== DIRECTIONS ==
Take the lines below beginning at the line that has "Lemma seq_key_inj a" and stopping after the line that has "let l := members now' w key db in", and print them exactly as they are, with no other lines.

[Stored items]
(** What is kept for a key. *)
Record key_inv (w : Z) (hist : list (str * Z)) (now : Z) (db : gmap str (rvalue * Z)) (key : str) : Prop := {
  ki_type v e : db !! key = Some (v, e) -> exists l, v = ZSet l;
  ki_seq_type v e : db !! seq_key key = Some (v, e) -> exists n, v = Counter n;
  ki_members l e : db !! key = Some (ZSet l, e) ->
    (forall m, m ∈ l -> m.1 <= now /\ m.1 + w <= e) /\
    exists n, db !! seq_key key = Some (Counter n, e) /\ forall m, m ∈ l -> m.2 <= n;
  ki_recent now' : now <= now' ->
    filter (fun t => now' - t < w) (match db !! key with Some (ZSet l, _) => map fst l | _ => [] end) ≡ₚ recent hist key now' w
}.

Lemma look_some now k db v e : look now k db = Some (v, e) <-> db !! k = Some (v, e) /\ now < e.
Proof.
  unfold look. destruct (db !! k) as [[v0 e0]|]; cbn [mbind option_bind]; [|naive_solver].
  destruct (Z.ltb_spec now e0); naive_solver lia.
Qed.

(** The members that count at a time are those that are there and live. *)
Definition members (now w : Z) (key : str) (db : gmap str (rvalue * Z)) : list (Z * Z) :=
  match look now key db with Some (ZSet l, _) => filter (fun m => now - w < m.1) l | _ => [] end.

Lemma members_recent w hist now db key now' : key_inv w hist now db key -> now <= now' ->
  map fst (members now' w key db) ≡ₚ recent hist key now' w.
Proof.
  intros [Ht _ Hm Hr] Hle. rewrite <-(Hr now' Hle). unfold members.
  destruct (db !! key) as [[v e]|] eqn:E.
  - destruct (Ht v e eq_refl) as [l ->]. destruct (Hm l e eq_refl) as [Hml _].
    assert (Hf : filter (fun t => now' - t < w) (map fst l) = map fst (filter (fun m => now' - w < m.1) l)).
    { rewrite list_filter_map. f_equal. apply list_filter_iff. intros m. lia. }
    destruct (look now' key db) as [[v' e']|] eqn:El.
    + apply look_some in El as [El _]. rewrite E in El. injection El as <- <-. by rewrite Hf.
    + rewrite Hf. assert (Hn : filter (fun m : Z * Z => now' - w < m.1) l = []).
      { apply filter_nil_iff. intros m Hin Hlt. destruct (Hml m Hin) as [_ He].
        assert (look now' key db = Some (ZSet l, e)) by (apply look_some; split; [done|lia]). congruence. }
      by rewrite Hn.
  - unfold look. by rewrite E.
Qed.

Lemma seq_key_ne key : key <> seq_key key.
Proof. intros E. apply (f_equal length) in E. unfold seq_key in E. rewrite length_app in E. change (length (lit ":seq")) with 4%nat in E. lia. Qed.
Lemma seq_key_inj a b : seq_key a = seq_key b -> a = b.
Proof. apply app_inv_tail. Qed.

(** The number of the next member. *)
Definition next_seq (now : Z) (key : str) (db : gmap str (rvalue * Z)) : Z := match look now (seq_key key) db with Some (Counter n, _) => n | _ => 0 end + 1.

(** What the script does to a plain key. *)
Lemma script_plain w max hist now db key now' : key_inv w hist now db key -> now <= now' ->
  let l := members now' w key db in
  exists db1, (forall k, k <> key -> db1 !! k = db !! k) /\
    (db1 !! key = None /\ l = [] \/ exists e n, db1 !! key = Some (ZSet l, e) /\ l <> [] /\ now' < e /\ db !! seq_key key = Some (Counter n, e) /\
       forall m, m ∈ l -> m.1 <= now /\ m.1 + w <= e /\ m.2 <= n) /\
    script now' w max key db =
      if Z.of_nat (length l) <? max then
        (Ok 1, <[seq_key key := (Counter (next_seq now' key db), now' + expire_ms w)]> (<[key := (ZSet (l ++ [(now', next_seq now' key db)]), now' + expire_ms w)]> db1))
      else (Ok 0, db1).
Proof.
  intros [Ht Hst Hm Hr] Hle l.
  assert (Hl : exists e, match look now' key db with
      | Some (Counter _, _) => False
      | o => match o with Some (ZSet l0, e0) => (filter (fun m => now' - w < m.1) l0, e0) | _ => ([], 0) end = (l, e) /\
             (l <> [] -> exists l0 n, db !! key = Some (ZSet l0, e) /\ now' < e /\ db !! seq_key key = Some (Counter n, e) /\
                forall m, m ∈ l -> m.1 <= now /\ m.1 + w <= e /\ m.2 <= n)
      end).
  { unfold l, members. destruct (look now' key db) as [[v e]|] eqn:El; [|by exists 0].
    apply look_some in El as [El Hlt]. destruct (Ht v e El) as [l0 ->]. exists e. split; [done|]. intros _.
    destruct (Hm l0 e El) as [Hml (n & Hn & Hseq)]. exists l0, n. split_and!; [done..|]. intros m [_ Hin]%list_elem_of_filter.
    destruct (Hml m Hin). split_and!; [done|done|by apply Hseq]. }
  destruct Hl as [e Hl]. set (db1 := if bool_decide (l = []) then delete key db else <[key := (ZSet l, e)]> db).
  assert (H1 : forall k, k <> key -> db1 !! k = db !! k).
  { intros k Hk. unfold db1. case_bool_decide; [by rewrite lookup_delete_ne|by rewrite lookup_insert_ne]. }
  assert (Hs : script now' w max key db = if Z.of_nat (length l) <? max then
      match look now' (seq_key key) db1 with
      | Some (ZSet _, _) => (Err wrong_type, db1)
      | c => let seq := match c with Some (Counter n, _) => n | _ => 0 end + 1 in
             (Ok 1, <[seq_key key := (Counter seq, now' + expire_ms w)]> (<[key := (ZSet (zadd (now', seq) l), now' + expire_ms w)]> db1))
      end else (Ok 0, db1)).
  { unfold script. destruct (look now' key db) as [[[l0|c] e0]|]; [destruct Hl as [E _]|done|destruct Hl as [E _]]; injection E as <- <-; done. }
  assert (Hnon : l <> [] -> exists l0 n, db !! key = Some (ZSet l0, e) /\ now' < e /\ db !! seq_key key = Some (Counter n, e) /\
                forall m, m ∈ l -> m.1 <= now /\ m.1 + w <= e /\ m.2 <= n).
  { destruct (look now' key db) as [[[l0|c] e0]|]; [by destruct Hl|done|by destruct Hl]. }
  assert (Hlook : look now' (seq_key key) db1 = look now' (seq_key key) db).
  { unfold look. rewrite H1 by (intros E; by apply (seq_key_ne key)). done. }
  exists db1. split_and!; [done| |].
  - unfold db1. case_bool_decide as El; [left; by rewrite lookup_delete_eq|]. right. destruct (Hnon El) as (l0 & n & _ & Hlt & Hseq & Hml).
    exists e, n. by rewrite lookup_insert_eq.
  - rewrite Hs, Hlook. destruct (Z.of_nat (length l) <? max); [|done].
    assert (Hz : zadd (now', next_seq now' key db) l = l ++ [(now', next_seq now' key db)]).
    { unfold zadd. rewrite bool_decide_eq_false_2; [done|]. intros Hin. assert (El : l <> []) by (by intros ->; apply not_elem_of_nil in Hin).
      destruct (Hnon El) as (l0 & n & _ & Hlt & Hseq & Hml). destruct (Hml _ Hin) as (_ & _ & Hn). cbn [snd] in Hn.
      assert (El' : look now' (seq_key key) db = Some (Counter n, e)) by (by apply look_some). unfold next_seq in Hn. rewrite El' in Hn. lia. }
    rewrite <-Hz. unfold next_seq. destruct (look now' (seq_key key) db) as [[v e']|] eqn:El; [|done].
    apply look_some in El as [El _]. by destruct (Hst v e' El) as [n ->].
Qed.

Lemma key_inv_later w hist now now' db key : key_inv w hist now db key -> now <= now' -> key_inv w hist now' db key.
Proof.
  intros [Ht Hst Hm Hr] Hle. split; [done|done| |intros t Ht'; apply Hr; lia].
  intros l e E. destruct (Hm l e E) as [Hml Hn]. split; [|done]. intros m Hin. destruct (Hml m Hin). lia.
Qed.

Lemma expire_ms_le w : w <= expire_ms w.
Proof. unfold expire_ms. pose proof (Z.div_mod (w + 999) 1000). pose proof (Z.mod_pos_bound (w + 999) 1000). lia. Qed.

== EXERCISE RESPONSE ==
Lemma seq_key_inj a b : seq_key a = seq_key b -> a = b.
Proof. apply app_inv_tail. Qed.

(** The number of the next member. *)
Definition next_seq (now : Z) (key : str) (db : gmap str (rvalue * Z)) : Z := match look now (seq_key key) db with Some (Counter n, _) => n | _ => 0 end + 1.

(** What the script does to a plain key. *)
Lemma script_plain w max hist now db key now' : key_inv w hist now db key -> now <= now' ->
  let l := members now' w key db in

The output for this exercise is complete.